Movies & TV

Ban on Indian films is only a step backward for Pakistan film industry, say experts

Pakistan banning Indian films is not new. The question really is how does the ban impact the Indian film industry. An industry insider, who has been in the exhibition business for long, said that the impact will be negligible because the size of the market is very small.
Pakistan’s Cinema Exhibitors Association has decided to not release Hindi films in the country in the wake of the Indian Air Force’s attack in Balakot. According to film trade analysts, this decision will hit the Pakistani film market, but its impact on India’s overall box office numbers will not be significant.
The film industry in the neighbouring nation did a business of Rs 55.8 crore at the box office in 2018.  The insider, who wishes to remain anonymous, believes that the market is so small that people do not give much importance to it.
 Going by industry estimates, an average Indian film grosses around Rs 4 to Rs 5 crore in its lifetime in the Pakistani market. In addition, ticket prices in the country are low, hence its contribution is on the lower side. However, the person believes that viewership will be impacted due to the ban.
The insider also explained, “Studios make money by getting a collection of 40-45 percent of ticket sales from any multiplex. There are certain markets which are not part of the business and only come on the radar when a film’s collections are under-reported. Pakistan is one such market. Hence, filmmakers do not put such markets in the equation of their revenues”

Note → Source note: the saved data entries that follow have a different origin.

Definition eth_send (frame : list Z) (s : net) : net :=
  mk_net (cfg s) (arp s) (NetServerEther s) (ping_mac s) (NetIPID s) (PingSeqNo s) (packetHandler s) (tmr s)
    (NetState s) (NetBootFileXferSize s) (sent s ++ [frame]) (eth_on s).
Definition eth_halt (s : net) : net :=
  mk_net (cfg s) (arp s) (NetServerEther s) (ping_mac s) (NetIPID s) (PingSeqNo s) (packetHandler s) (tmr s)
    (NetState s) (NetBootFileXferSize s) (sent s) false.

Definition mac_at (r : mac_ref) (s : net) : list Z :=
  match r with ServerEther => NetServerEther s | PingMac => ping_mac s end.

(** ** Registers *)

Definition NetSetHandler (f : rxhand) (s : net) : net :=
  mk_net (cfg s) (arp s) (NetServerEther s) (ping_mac s) (NetIPID s) (PingSeqNo s) f (tmr s)
    (NetState s) (NetBootFileXferSize s) (sent s) (eth_on s).

Definition NetSetTimeout (now iv : Z) (f : thand) (s : net) : net :=
  let t := if iv =? 0 then mk_timer None (timeStart (tmr s)) (timeDelta (tmr s)) else mk_timer (Some f) now iv in
  mk_net (cfg s) (arp s) (NetServerEther s) (ping_mac s) (NetIPID s) (PingSeqNo s) (packetHandler s) t
    (NetState s) (NetBootFileXferSize s) (sent s) (eth_on s).

Definition startAgainTimeout (s : net) : net := set_NetState NETLOOP_RESTART s.

(** Without CONFIG_NET_MULTI. *)
Definition NetStartAgain (now : Z) (s : net) : net :=
  if bool_decide (netretry (cfg s) = Some (str "no"))
  then set_NetState NETLOOP_FAIL (eth_halt s)
  else NetSetHandler startAgainHandler_f (NetSetTimeout now 10000 startAgainTimeout_f s).

(** ** Checksum *)

(** [while (len-- > 0) xsum += *p++;] over the bytes from [ptr] on. *)
Fixpoint cksum_loop (len : nat) (ptr : list Z) (xsum : Z) : Z :=
  match len, ptr with
  | S len', a :: b :: ptr' => cksum_loop len' ptr' (u32 (xsum + (a * 256 + b)))
  | _, _ => xsum
  end.

Definition NetCksum (ptr : list Z) (len : Z) : Z :=
  let xsum := cksum_loop (Z.to_nat len) ptr 0 in
  let xsum := u32 (Z.land xsum 0xffff + Z.shiftr xsum 16) in
  let xsum := u32 (Z.land xsum 0xffff + Z.shiftr xsum 16) in
  Z.land xsum 0xffff.

Definition NetCksumOk (ptr : list Z) (len : Z) : bool :=
  negb (truth (Z.land (NetCksum ptr len + 1) 0xfffe)).

(** ** Headers *)

Definition myvlanid (vlan : Z) : Z := if vlan =? 0xffff then VLAN_NONE else vlan.

Definition NetEthHdrSize (c : net_cfg) : Z :=
  if Z.land (myvlanid (NetOurVLAN c)) VLAN_IDMASK =? VLAN_NONE then ETHER_HDR_SIZE else VLAN_ETHER_HDR_SIZE.

(** The bytes [NetSetEther] writes; their number is what it returns. *)
Definition NetSetEther (c : net_cfg) (addr : list Z) (prot : Z) : list Z :=
  let vlan := Z.land (myvlanid (NetOurVLAN c)) VLAN_IDMASK in
  addr ++ NetOurEther c ++
  (if vlan =? VLAN_NONE then be_bytes 2 prot
   else be_bytes 2 PROT_VLAN ++ be_bytes 2 vlan ++ be_bytes 2 prot).

(** The fields of [IP_t] with the UDP header. *)
Definition ip_fields (c : net_cfg) (ipid dest dport sport len sum : Z) : list Z :=
  [0x45; 0] ++ be_bytes 2 (IP_HDR_SIZE + len) ++ be_bytes 2 ipid ++ be_bytes 2 IP_FLAGS_DFRAG ++
  [255; 17] ++ be_bytes 2 sum ++ be_bytes 4 (NetOurIP c) ++ be_bytes 4 dest ++
  be_bytes 2 sport ++ be_bytes 2 dport ++ be_bytes 2 (8 + len) ++ be_bytes 2 0.

(** The header [NetSetIP] writes.  (The zero byte it puts after data of odd
    length is past the end of what is sent.) *)
Definition NetSetIP (c : net_cfg) (ipid dest dport sport len : Z) : list Z :=
  let ip := ip_fields c ipid dest dport sport len 0 in
  ip_fields c ipid dest dport sport len (u16 (Z.lnot (NetCksum ip (IP_HDR_SIZE_NO_UDP / 2)))).

(** ** ARP requests and UDP sending *)

Definition NetBcastAddr : list Z := [255; 255; 255; 255; 255; 255].
Definition NetEtherNullAddr : list Z := [0; 0; 0; 0; 0; 0].

Definition arp_reply_ip (s : net) : Z :=
  let c := cfg s in
  if negb (Z.land (WaitPacketIP (arp s)) (NetOurSubnetMask c) =? Z.land (NetOurIP c) (NetOurSubnetMask c))
  then if NetOurGatewayIP c =? 0 then WaitPacketIP (arp s) else NetOurGatewayIP c
  else WaitPacketIP (arp s).

Definition ArpRequest (s : net) : net :=
  let c := cfg s in
  let a := arp s in
  let reply := arp_reply_ip s in
  let s := set_arp (mk_arp (WaitPacketIP a) reply (WaitPacketMAC a) (WaitTx a) (WaitTimerStart a) (WaitTry a)) s in
  eth_send (NetSetEther c NetBcastAddr PROT_ARP ++
    be_bytes 2 ARP_ETHER ++ be_bytes 2 PROT_IP ++ [6; 4] ++ be_bytes 2 ARPOP_REQUEST ++
    NetOurEther c ++ be_bytes 4 (NetOurIP c) ++ [0; 0; 0; 0; 0; 0] ++ be_bytes 4 reply) s.

Definition ArpTimeoutCheck (now : Z) (s : net) : net :=
  let a := arp s in
  if WaitPacketIP a =? 0 then s
  else if ARP_TIMEOUT <? u32 (now - WaitTimerStart a) then
    let try := WaitTry a + 1 in
    if ARP_TIMEOUT_COUNT <=? try
    then NetStartAgain now (set_arp (mk_arp (WaitPacketIP a) (WaitReplyIP a) (WaitPacketMAC a) (WaitTx a) (WaitTimerStart a) 0) s)
    else ArpRequest (set_arp (mk_arp (WaitPacketIP a) (WaitReplyIP a) (WaitPacketMAC a) (WaitTx a) now try) s)
  else s.

(** [ether] is one of the two arrays the callers pass; the bytes after the
    headers, which the callers have put into [NetTxPacket], are [payload]. *)
Definition NetSendUDPPacket (now : Z) (ether : mac_ref) (dest dport sport : Z) (payload : list Z) (s : net) : net * Z :=
  let dest := if dest =? 0 then 0xFFFFFFFF else dest in
  let addr := if dest =? 0xFFFFFFFF then NetBcastAddr else mac_at ether s in
  let frame := NetSetEther (cfg s) addr PROT_IP ++
               NetSetIP (cfg s) (NetIPID s) dest dport sport (len payload) ++ payload in
  let s := set_ids (u32 (NetIPID s + 1)) (PingSeqNo s) s in
  if bool_decide (addr = NetEtherNullAddr) then
    (ArpRequest (set_arp (mk_arp dest (WaitReplyIP (arp s)) (Some ether) frame now 1) s), 1)
  else (eth_send frame s, 0).

(** ** Receiving *)

(** [( *packetHandler)(pkt, dest, src, len)]: [d_pkt] is the offset of the
    data in the frame, [None] a null pointer. *)
Record delivery := mk_delivery { d_pkt : option Z; d_dest : Z; d_src : Z; d_len : Z }.

Definition set16 (m : mem) (a v : Z) : mem := store_list m a (be_bytes 2 v).
Definition copy_bytes (m : mem) (d s : Z) (n : nat) : mem := store_list m d (load m s n).

(** The header checks of an ARP packet at [a]. *)
Definition arp_header_ok (p : mem) (a : Z) : bool :=
  (get16 p a =? ARP_ETHER) && (get16 p (a + 2) =? PROT_IP) && (p (a + 4) =? 6) && (p (a + 5) =? 4).

(** The answer to a request: the frame is changed in place and sent. *)
Definition arp_answer (p : mem) (a : Z) (s : net) : net :=
  let hdr := NetSetEther (cfg s) (load p 6 6) PROT_ARP in
  let p := store_list p 0 hdr in
  let p := set16 p (a + 6) ARPOP_REPLY in
  let p := copy_bytes p (a + 18) (a + 8) 6 in
  let p := copy_bytes p (a + 24) (a + 14) 4 in
  let p := store_list p (a + 8) (NetOurEther (cfg s)) in
  let p := store_list p (a + 14) (be_bytes 4 (NetOurIP (cfg s))) in
  eth_send (load p 0 (length hdr + Z.to_nat ARP_HDR_SIZE)) s.

(** A reply: when it is the one waited for, its address is stored through the
    saved pointer and the held packet goes out. *)
Definition arp_resolve (p : mem) (a : Z) (s : net) : net :=
  let w := arp s in
  match WaitPacketMAC w with
  | None => s
  | Some r =>
      if WaitPacketIP w =? 0 then s
      else if get32 p (a + 14) =? WaitReplyIP w then
        let mac := load p (a + 8) 6 in
        let s := set_mac r mac s in
        let s := eth_send (mac ++ drop 6 (WaitTx w)) s in
        set_arp (mk_arp 0 (WaitReplyIP w) None [] (WaitTimerStart w) (WaitTry w)) s
      else s
  end.

Definition receive_arp (p : mem) (a len : Z) (s : net) : net :=
  if len <? ARP_HDR_SIZE then s
  else if negb (arp_header_ok p a) then s
  else if NetOurIP (cfg s) =? 0 then s
  else if negb (get32 p (a + 24) =? NetOurIP (cfg s)) then s
  else if get16 p (a + 6) =? ARPOP_REQUEST then arp_answer p a s
  else if get16 p (a + 6) =? ARPOP_REPLY then arp_resolve p a s
  else s.

Definition receive_rarp (p : mem) (a len : Z) (s : net) : net * option delivery :=
  if len <? ARP_HDR_SIZE then (s, None)
  else if negb (get16 p (a + 6) =? RARPOP_REPLY) || negb (arp_header_ok p a) then (s, None)
  else
    let c := cfg s in
    let c := mk_cfg (get32 p (a + 24)) (if NetServerIP c =? 0 then get32 p (a + 14) else NetServerIP c)
               (NetOurGatewayIP c) (NetOurSubnetMask c) (NetOurVLAN c) (NetOurNativeVLAN c) (NetPingIP c)
               (NetOurEther c) (netretry c) in
    (set_mac ServerEther (load p (a + 8) 6) (set_cfg c s), Some (mk_delivery None 0 0 0)).

(** An echo request is turned round in place. *)
Definition icmp_answer (p : mem) (ip len : Z) (s : net) : net :=
  let p := copy_bytes p 0 6 6 in
  let p := store_list p 6 (NetOurEther (cfg s)) in
  let p := set16 p (ip + 10) 0 in
  let p := set16 p (ip + 6) 0 in
  let p := copy_bytes p (ip + 16) (ip + 12) 4 in
  let p := store_list p (ip + 12) (be_bytes 4 (NetOurIP (cfg s))) in
  let p := set16 p (ip + 10) (u16 (Z.lnot (NetCksum (load p ip 20) (Z.shiftr IP_HDR_SIZE_NO_UDP 1)))) in
  let p := store p (ip + 20) ICMP_ECHO_REPLY in
  let p := set16 p (ip + 22) 0 in
  let n := u32 (len - IP_HDR_SIZE_NO_UDP) in
  let p := set16 p (ip + 22) (u16 (Z.lnot (NetCksum (load p (ip + 20) (Z.to_nat n)) (Z.shiftr n 1)))) in
  eth_send (load p 0 (Z.to_nat (ETHER_HDR_SIZE + len))) s.

Definition receive_icmp (p : mem) (ip len : Z) (s : net) : net * option delivery :=
  let type := p (ip + 20) in
  if type =? ICMP_REDIRECT then (s, None)  (* only a message *)
  else if type =? ICMP_ECHO_REPLY then (s, Some (mk_delivery (Some ip) 0 0 0))
  else if type =? ICMP_ECHO_REQUEST then (icmp_answer p ip len s, None)
  else (s, None).

(** The header checks of an IP packet at [ip], in the order of the code. *)
Definition ip_accepts (c : net_cfg) (p : mem) (ip len : Z) : bool :=
  negb (u32 len <? IP_HDR_SIZE) &&
  negb (len <? get16 p (ip + 2)) &&
  (Z.land (p ip) 0xf0 =? 0x40) &&
  (Z.land (get16 p (ip + 6)) (Z.lor IP_OFFS IP_FLAGS_MFRAG) =? 0) &&
  negb (0x05 <? Z.land (p ip) 0x0f) &&
  NetCksumOk (load p ip 20) (IP_HDR_SIZE_NO_UDP / 2) &&
  negb (truth (NetOurIP c) && negb (get32 p (ip + 16) =? NetOurIP c) && negb (get32 p (ip + 16) =? 0xFFFFFFFF)).

Definition receive_ip (p : mem) (ip len : Z) (s : net) : net * option delivery :=
  if negb (ip_accepts (cfg s) p ip len) then (s, None)
  else if p (ip + 9) =? IPPROTO_ICMP then receive_icmp p ip (get16 p (ip + 2)) s
  else if negb (p (ip + 9) =? IPPROTO_UDP) then (s, None)
  else (s, Some (mk_delivery (Some (ip + IP_HDR_SIZE)) (get16 p (ip + 22)) (get16 p (ip + 20))
                   (u32 (get16 p (ip + 24) - 8)))).

(** The framing: the protocol, the offset of the packet, its length and its
    VLAN; [None] when the frame is dropped. *)
Definition frame_proto (c : net_cfg) (p : mem) (len : Z) : option (Z * Z * Z * Z) :=
  if len <? ETHER_HDR_SIZE then None
  else
    let x := get16 p 12 in
    if x <? 1514 then Some (get16 p 20, E802_HDR_SIZE, len - E802_HDR_SIZE, VLAN_NONE)
    else if negb (x =? PROT_VLAN) then Some (x, ETHER_HDR_SIZE, len - ETHER_HDR_SIZE, VLAN_NONE)
    else if len <? VLAN_ETHER_HDR_SIZE then None
    else if Z.land (NetOurVLAN c) VLAN_IDMASK =? VLAN_NONE then None
    else Some (get16 p 16, VLAN_ETHER_HDR_SIZE, len - VLAN_ETHER_HDR_SIZE, Z.land (get16 p 14) VLAN_IDMASK).

(** Whether the frame's VLAN is ours. *)
Definition vlan_accepts (c : net_cfg) (vlanid : Z) : bool :=
  let my := Z.land (myvlanid (NetOurVLAN c)) VLAN_IDMASK in
  if negb (my =? VLAN_NONE) then
    (if vlanid =? VLAN_NONE then Z.land (myvlanid (NetOurNativeVLAN c)) VLAN_IDMASK else vlanid) =? my
  else true.

Definition NetReceive (p : mem) (len : Z) (s : net) : net * option delivery :=
  match frame_proto (cfg s) p len with
  | None => (s, None)
  | Some (x, ip, len, vlanid) =>
      if negb (vlan_accepts (cfg s) vlanid) then (s, None)
      else if x =? PROT_ARP then (receive_arp p ip len s, None)
      else if x =? PROT_RARP then receive_rarp p ip len s
      else if x =? PROT_IP then receive_ip p ip len s
      else (s, None)
  end.

(** ** Ping *)

Definition PingSend (now : Z) (s : net) : net :=
  let c := cfg s in
  let fields sum := [0x45; 0] ++ be_bytes 2 (IP_HDR_SIZE_NO_UDP + 8) ++ be_bytes 2 (NetIPID s) ++
    be_bytes 2 IP_FLAGS_DFRAG ++ [255; 1] ++ be_bytes 2 sum ++ be_bytes 4 (NetOurIP c) ++ be_bytes 4 (NetPingIP c) in
  let ip := fields (u16 (Z.lnot (NetCksum (fields 0) (IP_HDR_SIZE_NO_UDP / 2)))) in
  let echo sum := be_bytes 2 0x0800 ++ be_bytes 2 sum ++ be_bytes 2 0 ++ be_bytes 2 (PingSeqNo s) in
  let icmp := echo (u16 (Z.lnot (NetCksum (echo 0) 4))) in
  let s := set_mac PingMac NetEtherNullAddr s in
  let s := set_ids (u32 (NetIPID s + 1)) (u16 (PingSeqNo s + 1)) s in
  let frame := NetSetEther c NetEtherNullAddr PROT_IP ++ ip ++ icmp in
  ArpRequest (set_arp (mk_arp (NetPingIP c) (WaitReplyIP (arp s)) (Some PingMac) frame now 1) s).

Definition PingTimeout (s : net) : net := set_NetState NETLOOP_FAIL (eth_halt s).

(** [pkt] is the IP packet in the frame [p]; with a null packet the address
    is read from low memory, which is not modelled. *)
Definition PingHandler (p : mem) (pkt : Z) (s : net) : net :=
  if negb (get32 p (pkt + 12) =? NetPingIP (cfg s)) then s else set_NetState NETLOOP_SUCCESS s.

Definition PingStart (now : Z) (s : net) : net :=
  PingSend now (NetSetHandler PingHandler_f (NetSetTimeout now 10000 PingTimeout_f s)).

On the other hand, experts believe that in Pakistan, there is a big market for Indian movies in their multiplexes. In fact, some of the distributors and exhibitors in the country believe that the ban on Indian films is only a step back for the industry, which has been on the revival mode.
According to them, Indian films help cinema owners in the neighbouring nation to recover cost and every time Pakistan bans an Indian film exhibitors incur huge losses.
Recently, Yash-starrer KGF made waves at the Pakistani box office by witnessing houseful shows, despite it being the first Kannada film to release in the country.
Last year, releases like Sanju and  2.0 had a good run in Pakistan. Plus, the number of screens dedicated to Hindi films have also increased from 95 to 110, according to reports.
Salman Khan’s wrestling drama Sultan had collected Rs 11.6 crore in three days of its release in the country and surpassed the business of every other title released – including both Hollywood and domestic films.
These numbers validate the need for Indian films in the Pakistani market.
It was in 2000, when Pervez Musharraf  had allowed the import of Indian films. Since then, the cinema-going culture in the country has witnessed a paradigm shift, experts believe. Due to rising interest in Indian films, screen density in Pakistan has risen, in order to cater to the growing audience. This, in turn, has encouraged new independent Pakistani filmmakers to take up the challenge of making films.
While Pakistan is trying to depend on local films, the success rate is low. According to reports, two out of 20 locally produced films are make money which makes them more dependent on Bollywood or Indian films.